Stored data entries:

- - -

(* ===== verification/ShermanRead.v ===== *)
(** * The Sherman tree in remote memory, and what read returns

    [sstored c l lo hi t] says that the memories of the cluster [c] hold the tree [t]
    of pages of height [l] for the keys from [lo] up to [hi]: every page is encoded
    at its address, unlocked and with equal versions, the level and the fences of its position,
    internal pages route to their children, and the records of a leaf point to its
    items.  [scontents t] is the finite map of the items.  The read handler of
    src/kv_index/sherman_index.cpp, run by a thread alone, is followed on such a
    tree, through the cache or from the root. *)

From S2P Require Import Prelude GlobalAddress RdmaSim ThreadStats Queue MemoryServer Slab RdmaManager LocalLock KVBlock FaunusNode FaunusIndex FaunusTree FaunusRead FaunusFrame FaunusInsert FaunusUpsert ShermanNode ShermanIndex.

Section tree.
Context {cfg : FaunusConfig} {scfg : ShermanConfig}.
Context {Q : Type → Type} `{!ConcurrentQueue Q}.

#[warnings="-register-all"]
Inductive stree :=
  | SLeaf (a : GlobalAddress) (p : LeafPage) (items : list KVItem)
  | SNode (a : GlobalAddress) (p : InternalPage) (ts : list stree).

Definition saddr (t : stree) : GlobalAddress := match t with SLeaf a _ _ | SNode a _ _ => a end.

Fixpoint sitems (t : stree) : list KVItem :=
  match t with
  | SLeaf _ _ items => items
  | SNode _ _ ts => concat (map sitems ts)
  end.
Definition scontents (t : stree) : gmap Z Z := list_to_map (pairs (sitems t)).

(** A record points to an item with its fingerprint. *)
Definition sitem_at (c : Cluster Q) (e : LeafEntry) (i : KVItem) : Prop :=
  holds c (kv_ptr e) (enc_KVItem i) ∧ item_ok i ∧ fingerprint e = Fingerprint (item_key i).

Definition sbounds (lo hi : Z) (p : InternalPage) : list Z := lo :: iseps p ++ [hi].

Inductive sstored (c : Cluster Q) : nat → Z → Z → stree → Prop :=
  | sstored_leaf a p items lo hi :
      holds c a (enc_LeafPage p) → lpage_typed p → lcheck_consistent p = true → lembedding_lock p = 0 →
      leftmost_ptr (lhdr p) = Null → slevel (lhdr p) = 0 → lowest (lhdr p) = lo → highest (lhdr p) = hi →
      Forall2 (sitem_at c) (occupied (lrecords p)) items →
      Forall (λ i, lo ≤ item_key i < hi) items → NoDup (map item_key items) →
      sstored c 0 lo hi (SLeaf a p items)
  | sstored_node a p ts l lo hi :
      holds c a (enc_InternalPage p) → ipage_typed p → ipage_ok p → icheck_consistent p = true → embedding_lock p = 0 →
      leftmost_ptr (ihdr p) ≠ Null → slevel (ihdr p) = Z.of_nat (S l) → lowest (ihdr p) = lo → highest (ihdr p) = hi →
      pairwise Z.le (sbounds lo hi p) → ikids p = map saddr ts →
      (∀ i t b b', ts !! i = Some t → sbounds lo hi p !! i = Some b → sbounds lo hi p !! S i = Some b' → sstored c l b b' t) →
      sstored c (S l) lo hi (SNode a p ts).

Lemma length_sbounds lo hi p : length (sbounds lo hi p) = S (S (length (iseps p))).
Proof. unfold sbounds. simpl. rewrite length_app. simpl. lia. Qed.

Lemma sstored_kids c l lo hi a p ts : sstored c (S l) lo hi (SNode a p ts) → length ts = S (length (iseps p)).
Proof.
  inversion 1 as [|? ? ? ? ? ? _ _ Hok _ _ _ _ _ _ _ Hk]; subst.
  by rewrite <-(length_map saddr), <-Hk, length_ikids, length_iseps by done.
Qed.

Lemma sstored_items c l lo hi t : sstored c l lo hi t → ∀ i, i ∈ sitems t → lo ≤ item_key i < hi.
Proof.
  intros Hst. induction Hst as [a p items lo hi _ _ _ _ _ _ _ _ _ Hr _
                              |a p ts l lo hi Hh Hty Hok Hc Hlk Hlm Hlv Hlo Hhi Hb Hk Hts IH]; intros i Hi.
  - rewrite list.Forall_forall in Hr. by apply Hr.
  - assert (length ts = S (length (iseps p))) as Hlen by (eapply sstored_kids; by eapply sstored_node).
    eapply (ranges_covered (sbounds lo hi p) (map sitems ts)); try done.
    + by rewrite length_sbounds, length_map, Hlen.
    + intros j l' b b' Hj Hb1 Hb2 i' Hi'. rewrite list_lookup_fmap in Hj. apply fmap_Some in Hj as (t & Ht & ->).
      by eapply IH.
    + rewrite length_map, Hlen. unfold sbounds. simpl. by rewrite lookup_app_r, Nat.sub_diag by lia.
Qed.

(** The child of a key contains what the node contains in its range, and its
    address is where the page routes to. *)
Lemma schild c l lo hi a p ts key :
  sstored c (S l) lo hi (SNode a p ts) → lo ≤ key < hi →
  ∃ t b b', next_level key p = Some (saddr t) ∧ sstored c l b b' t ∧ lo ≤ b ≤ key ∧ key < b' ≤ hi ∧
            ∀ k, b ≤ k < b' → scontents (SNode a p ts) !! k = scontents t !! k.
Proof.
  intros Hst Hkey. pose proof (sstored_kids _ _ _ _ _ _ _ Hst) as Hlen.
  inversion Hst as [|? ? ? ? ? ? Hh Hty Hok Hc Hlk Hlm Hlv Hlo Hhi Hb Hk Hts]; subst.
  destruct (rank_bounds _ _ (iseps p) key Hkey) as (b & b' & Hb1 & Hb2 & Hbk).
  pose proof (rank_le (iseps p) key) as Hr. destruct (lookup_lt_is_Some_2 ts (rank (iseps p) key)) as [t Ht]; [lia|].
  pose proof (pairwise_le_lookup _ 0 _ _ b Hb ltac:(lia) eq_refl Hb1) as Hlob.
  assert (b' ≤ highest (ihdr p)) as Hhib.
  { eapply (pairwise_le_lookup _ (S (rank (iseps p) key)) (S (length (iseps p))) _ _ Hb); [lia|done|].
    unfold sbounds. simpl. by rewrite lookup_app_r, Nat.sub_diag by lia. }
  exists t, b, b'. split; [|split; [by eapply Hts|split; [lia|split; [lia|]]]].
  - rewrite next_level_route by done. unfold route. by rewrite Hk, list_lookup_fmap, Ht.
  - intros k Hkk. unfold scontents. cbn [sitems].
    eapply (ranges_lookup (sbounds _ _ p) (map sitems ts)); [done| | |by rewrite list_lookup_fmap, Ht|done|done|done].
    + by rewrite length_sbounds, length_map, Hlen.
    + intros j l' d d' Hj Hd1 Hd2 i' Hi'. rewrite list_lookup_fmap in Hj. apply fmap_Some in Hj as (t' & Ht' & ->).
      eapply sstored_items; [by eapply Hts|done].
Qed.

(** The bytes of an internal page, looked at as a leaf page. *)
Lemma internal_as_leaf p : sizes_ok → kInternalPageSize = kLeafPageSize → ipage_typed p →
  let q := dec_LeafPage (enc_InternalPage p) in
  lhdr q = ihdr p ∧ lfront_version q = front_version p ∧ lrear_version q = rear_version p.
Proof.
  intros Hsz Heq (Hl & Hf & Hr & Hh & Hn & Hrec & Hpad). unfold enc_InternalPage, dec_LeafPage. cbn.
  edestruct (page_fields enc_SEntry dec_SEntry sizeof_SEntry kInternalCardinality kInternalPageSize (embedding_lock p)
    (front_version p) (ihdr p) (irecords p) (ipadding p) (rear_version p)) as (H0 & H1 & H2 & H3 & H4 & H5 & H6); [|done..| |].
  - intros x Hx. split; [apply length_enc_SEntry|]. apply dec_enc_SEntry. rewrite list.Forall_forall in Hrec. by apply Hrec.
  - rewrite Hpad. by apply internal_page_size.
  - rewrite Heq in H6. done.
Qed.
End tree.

- - -

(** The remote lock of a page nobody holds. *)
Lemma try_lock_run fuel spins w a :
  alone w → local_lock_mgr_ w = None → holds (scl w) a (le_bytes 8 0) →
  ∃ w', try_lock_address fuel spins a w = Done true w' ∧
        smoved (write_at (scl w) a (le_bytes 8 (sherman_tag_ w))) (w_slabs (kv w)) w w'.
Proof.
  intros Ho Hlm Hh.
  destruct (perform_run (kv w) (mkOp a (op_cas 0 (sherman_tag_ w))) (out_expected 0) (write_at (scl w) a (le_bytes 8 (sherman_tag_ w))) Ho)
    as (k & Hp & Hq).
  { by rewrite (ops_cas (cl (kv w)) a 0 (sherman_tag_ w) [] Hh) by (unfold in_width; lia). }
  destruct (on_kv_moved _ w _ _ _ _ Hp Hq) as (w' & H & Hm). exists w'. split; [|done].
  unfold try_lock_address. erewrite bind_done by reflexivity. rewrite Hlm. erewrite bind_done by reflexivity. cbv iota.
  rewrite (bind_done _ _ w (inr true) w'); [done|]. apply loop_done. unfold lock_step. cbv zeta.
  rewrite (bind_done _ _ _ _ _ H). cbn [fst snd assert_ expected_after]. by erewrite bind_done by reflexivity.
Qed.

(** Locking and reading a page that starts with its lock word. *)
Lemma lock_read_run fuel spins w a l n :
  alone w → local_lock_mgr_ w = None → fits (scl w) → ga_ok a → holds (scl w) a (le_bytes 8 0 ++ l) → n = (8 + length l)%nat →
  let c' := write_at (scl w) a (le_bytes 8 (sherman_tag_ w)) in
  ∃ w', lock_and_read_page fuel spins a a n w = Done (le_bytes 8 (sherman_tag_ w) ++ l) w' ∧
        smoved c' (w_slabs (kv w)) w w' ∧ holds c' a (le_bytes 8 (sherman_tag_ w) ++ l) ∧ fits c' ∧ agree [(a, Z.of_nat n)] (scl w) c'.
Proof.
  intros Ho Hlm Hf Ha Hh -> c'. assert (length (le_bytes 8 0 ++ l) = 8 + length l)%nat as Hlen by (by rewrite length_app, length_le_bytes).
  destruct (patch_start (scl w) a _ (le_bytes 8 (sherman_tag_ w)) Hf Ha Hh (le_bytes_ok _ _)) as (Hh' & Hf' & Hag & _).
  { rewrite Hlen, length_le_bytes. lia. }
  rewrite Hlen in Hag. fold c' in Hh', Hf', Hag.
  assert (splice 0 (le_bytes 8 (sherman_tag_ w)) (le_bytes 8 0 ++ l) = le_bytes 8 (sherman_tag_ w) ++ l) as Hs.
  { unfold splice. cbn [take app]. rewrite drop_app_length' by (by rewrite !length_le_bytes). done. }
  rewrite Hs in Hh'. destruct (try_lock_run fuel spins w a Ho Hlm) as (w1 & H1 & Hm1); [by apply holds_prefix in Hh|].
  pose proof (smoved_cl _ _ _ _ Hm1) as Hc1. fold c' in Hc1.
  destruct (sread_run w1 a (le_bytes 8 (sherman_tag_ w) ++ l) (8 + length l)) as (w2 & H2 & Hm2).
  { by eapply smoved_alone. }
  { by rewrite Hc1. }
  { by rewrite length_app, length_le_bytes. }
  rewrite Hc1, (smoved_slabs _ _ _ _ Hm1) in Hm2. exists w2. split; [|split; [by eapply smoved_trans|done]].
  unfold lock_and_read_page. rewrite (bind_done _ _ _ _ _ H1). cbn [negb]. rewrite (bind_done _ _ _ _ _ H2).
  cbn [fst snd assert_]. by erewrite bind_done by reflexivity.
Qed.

- - -

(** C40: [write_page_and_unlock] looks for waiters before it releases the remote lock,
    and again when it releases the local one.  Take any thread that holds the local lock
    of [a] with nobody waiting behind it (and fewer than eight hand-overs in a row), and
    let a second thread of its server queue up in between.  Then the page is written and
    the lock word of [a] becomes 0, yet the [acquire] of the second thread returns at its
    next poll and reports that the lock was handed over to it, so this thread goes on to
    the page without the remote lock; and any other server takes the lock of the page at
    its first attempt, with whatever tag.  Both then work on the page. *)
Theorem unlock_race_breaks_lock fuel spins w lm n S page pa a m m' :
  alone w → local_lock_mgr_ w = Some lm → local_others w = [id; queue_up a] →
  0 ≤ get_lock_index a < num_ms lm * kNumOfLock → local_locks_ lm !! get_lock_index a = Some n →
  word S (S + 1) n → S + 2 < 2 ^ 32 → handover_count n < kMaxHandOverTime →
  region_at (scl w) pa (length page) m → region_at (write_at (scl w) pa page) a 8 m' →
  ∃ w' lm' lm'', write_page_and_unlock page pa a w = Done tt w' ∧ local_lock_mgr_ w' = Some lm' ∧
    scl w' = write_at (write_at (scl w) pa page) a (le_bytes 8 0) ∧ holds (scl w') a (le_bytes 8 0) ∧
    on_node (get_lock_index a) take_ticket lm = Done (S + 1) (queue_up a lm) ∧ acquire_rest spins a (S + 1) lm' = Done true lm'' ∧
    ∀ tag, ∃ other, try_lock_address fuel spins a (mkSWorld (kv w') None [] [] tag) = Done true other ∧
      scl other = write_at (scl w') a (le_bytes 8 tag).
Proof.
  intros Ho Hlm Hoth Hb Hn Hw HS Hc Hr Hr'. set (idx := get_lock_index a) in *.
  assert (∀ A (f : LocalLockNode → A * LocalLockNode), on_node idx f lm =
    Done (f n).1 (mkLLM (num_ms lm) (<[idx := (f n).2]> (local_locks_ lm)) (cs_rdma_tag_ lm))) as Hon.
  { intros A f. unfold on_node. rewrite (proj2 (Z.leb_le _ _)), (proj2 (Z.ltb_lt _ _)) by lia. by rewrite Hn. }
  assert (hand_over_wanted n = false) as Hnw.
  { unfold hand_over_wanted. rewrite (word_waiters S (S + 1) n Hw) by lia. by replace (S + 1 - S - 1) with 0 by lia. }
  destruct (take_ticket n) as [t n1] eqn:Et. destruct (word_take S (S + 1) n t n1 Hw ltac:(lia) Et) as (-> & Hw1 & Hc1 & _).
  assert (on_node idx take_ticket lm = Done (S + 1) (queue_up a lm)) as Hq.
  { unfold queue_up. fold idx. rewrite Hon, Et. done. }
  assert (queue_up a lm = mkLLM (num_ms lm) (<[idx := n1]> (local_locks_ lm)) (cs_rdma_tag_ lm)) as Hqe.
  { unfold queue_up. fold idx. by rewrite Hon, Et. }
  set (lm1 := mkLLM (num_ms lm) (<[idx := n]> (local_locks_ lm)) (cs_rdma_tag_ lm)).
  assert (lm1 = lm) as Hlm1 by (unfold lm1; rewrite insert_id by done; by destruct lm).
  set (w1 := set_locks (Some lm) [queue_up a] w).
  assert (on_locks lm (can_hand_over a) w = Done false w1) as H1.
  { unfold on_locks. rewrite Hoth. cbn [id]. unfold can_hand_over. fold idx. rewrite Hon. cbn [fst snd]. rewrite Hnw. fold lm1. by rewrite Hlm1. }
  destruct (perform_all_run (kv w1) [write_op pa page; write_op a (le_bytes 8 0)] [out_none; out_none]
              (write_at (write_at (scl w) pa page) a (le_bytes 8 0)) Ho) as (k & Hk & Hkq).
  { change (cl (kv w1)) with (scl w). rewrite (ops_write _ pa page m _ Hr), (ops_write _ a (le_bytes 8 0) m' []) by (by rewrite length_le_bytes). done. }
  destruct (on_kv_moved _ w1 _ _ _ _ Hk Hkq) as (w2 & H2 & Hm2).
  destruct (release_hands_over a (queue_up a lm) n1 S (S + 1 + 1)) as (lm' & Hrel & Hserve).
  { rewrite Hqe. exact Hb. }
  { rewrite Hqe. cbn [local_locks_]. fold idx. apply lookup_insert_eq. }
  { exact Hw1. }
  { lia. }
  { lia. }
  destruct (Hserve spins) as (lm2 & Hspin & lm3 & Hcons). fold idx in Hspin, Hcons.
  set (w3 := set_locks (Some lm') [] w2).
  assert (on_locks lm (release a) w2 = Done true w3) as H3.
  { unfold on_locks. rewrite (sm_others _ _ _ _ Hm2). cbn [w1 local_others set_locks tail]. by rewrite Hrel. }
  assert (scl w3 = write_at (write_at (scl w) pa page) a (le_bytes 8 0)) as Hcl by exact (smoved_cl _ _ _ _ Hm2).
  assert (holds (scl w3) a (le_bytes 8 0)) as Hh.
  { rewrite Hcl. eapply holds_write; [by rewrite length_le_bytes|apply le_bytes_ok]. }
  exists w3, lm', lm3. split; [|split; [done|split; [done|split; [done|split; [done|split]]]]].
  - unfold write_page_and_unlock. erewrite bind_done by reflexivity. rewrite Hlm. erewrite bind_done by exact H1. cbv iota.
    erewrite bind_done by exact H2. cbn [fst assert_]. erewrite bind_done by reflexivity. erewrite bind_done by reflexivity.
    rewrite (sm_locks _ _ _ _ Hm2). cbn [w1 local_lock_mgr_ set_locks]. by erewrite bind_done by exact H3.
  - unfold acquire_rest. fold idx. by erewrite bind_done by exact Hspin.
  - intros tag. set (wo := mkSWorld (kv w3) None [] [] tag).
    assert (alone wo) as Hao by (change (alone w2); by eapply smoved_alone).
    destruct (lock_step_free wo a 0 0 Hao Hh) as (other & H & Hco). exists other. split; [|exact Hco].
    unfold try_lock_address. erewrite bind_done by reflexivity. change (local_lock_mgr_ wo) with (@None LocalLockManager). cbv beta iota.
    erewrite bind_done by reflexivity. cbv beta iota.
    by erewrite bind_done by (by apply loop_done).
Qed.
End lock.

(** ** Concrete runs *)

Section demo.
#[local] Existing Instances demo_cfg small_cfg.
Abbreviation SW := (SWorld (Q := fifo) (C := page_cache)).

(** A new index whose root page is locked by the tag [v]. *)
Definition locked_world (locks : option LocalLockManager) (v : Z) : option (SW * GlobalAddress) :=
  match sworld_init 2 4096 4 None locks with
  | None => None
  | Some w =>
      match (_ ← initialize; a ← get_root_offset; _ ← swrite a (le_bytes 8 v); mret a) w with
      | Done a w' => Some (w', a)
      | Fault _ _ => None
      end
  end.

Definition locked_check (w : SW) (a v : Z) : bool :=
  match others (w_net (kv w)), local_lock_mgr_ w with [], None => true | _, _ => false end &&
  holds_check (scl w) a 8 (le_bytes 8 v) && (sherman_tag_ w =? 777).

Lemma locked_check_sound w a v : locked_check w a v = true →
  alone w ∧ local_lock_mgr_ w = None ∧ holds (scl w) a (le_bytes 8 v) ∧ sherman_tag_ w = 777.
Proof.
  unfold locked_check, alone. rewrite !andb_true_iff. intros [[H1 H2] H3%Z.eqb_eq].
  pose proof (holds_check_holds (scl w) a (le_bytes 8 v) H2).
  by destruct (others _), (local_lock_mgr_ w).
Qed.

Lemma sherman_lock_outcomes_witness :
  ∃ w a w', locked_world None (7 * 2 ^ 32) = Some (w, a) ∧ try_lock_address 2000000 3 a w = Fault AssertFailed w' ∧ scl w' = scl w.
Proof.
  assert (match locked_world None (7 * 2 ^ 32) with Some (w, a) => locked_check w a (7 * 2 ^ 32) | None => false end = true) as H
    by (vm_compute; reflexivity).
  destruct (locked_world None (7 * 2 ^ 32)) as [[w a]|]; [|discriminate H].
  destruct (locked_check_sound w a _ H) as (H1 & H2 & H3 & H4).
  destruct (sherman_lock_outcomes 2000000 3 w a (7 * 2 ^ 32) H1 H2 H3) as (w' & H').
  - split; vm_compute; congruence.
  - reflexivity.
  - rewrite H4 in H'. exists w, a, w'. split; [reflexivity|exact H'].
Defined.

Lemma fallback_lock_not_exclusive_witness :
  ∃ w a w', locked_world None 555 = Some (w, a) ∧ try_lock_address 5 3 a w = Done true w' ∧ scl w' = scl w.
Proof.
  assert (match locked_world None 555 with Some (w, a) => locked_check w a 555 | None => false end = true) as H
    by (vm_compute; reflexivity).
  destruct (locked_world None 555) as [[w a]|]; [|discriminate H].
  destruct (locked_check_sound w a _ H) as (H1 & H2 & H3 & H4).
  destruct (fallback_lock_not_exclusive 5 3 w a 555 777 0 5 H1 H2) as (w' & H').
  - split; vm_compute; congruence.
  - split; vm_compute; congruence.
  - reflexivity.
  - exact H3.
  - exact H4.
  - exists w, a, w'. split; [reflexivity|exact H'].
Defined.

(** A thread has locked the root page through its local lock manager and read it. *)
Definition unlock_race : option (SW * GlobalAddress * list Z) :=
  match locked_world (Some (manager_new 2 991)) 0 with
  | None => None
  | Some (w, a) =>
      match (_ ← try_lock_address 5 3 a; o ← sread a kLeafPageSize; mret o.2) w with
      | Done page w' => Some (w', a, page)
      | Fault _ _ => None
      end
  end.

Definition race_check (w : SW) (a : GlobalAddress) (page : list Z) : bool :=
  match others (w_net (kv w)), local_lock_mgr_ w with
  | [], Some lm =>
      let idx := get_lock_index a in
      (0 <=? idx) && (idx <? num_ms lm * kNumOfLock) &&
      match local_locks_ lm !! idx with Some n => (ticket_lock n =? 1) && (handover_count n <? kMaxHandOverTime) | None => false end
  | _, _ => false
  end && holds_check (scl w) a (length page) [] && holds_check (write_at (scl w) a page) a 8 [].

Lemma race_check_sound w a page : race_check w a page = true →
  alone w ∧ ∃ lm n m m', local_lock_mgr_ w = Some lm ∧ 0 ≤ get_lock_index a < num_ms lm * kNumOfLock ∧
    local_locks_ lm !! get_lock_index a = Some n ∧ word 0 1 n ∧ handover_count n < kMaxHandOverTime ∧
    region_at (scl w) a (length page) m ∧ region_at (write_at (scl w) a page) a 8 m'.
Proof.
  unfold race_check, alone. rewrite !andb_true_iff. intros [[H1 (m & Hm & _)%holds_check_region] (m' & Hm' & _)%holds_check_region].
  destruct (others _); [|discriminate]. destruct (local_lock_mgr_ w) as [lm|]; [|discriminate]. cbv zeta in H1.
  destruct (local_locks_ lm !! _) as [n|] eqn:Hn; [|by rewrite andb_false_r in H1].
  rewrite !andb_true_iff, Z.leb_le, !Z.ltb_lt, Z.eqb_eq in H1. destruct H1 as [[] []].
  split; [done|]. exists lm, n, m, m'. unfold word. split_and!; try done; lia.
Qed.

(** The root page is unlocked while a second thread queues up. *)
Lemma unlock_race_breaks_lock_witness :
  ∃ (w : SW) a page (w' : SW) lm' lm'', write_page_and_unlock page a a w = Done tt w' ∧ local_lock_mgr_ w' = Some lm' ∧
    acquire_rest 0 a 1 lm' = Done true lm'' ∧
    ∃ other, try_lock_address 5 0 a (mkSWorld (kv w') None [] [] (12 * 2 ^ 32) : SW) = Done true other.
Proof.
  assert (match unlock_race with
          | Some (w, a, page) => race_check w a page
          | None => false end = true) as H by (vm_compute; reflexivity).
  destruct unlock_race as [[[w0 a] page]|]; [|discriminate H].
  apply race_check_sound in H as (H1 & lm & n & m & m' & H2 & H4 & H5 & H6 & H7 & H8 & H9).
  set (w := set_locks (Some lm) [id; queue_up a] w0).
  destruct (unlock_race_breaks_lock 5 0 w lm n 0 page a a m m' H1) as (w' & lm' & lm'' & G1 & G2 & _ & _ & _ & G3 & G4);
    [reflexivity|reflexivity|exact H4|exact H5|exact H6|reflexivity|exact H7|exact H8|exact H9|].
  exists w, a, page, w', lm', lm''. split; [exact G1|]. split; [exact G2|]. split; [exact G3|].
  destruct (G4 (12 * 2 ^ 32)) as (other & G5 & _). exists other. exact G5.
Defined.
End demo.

- - -

● **TASK ITEM**:
For this exercise, repeat exactly the lines of the data above from the one with "by rewrite <-(length_map" down to the one with "- rewrite list.Forall_forall", both end lines included.

● **RESPONSE FOR THIS EXERCISE**:
  by rewrite <-(length_map saddr), <-Hk, length_ikids, length_iseps by done.
Qed.

Lemma sstored_items c l lo hi t : sstored c l lo hi t → ∀ i, i ∈ sitems t → lo ≤ item_key i < hi.
Proof.
  intros Hst. induction Hst as [a p items lo hi _ _ _ _ _ _ _ _ _ Hr _
                              |a p ts l lo hi Hh Hty Hok Hc Hlk Hlm Hlv Hlo Hhi Hb Hk Hts IH]; intros i Hi.
  - rewrite list.Forall_forall in Hr. by apply Hr.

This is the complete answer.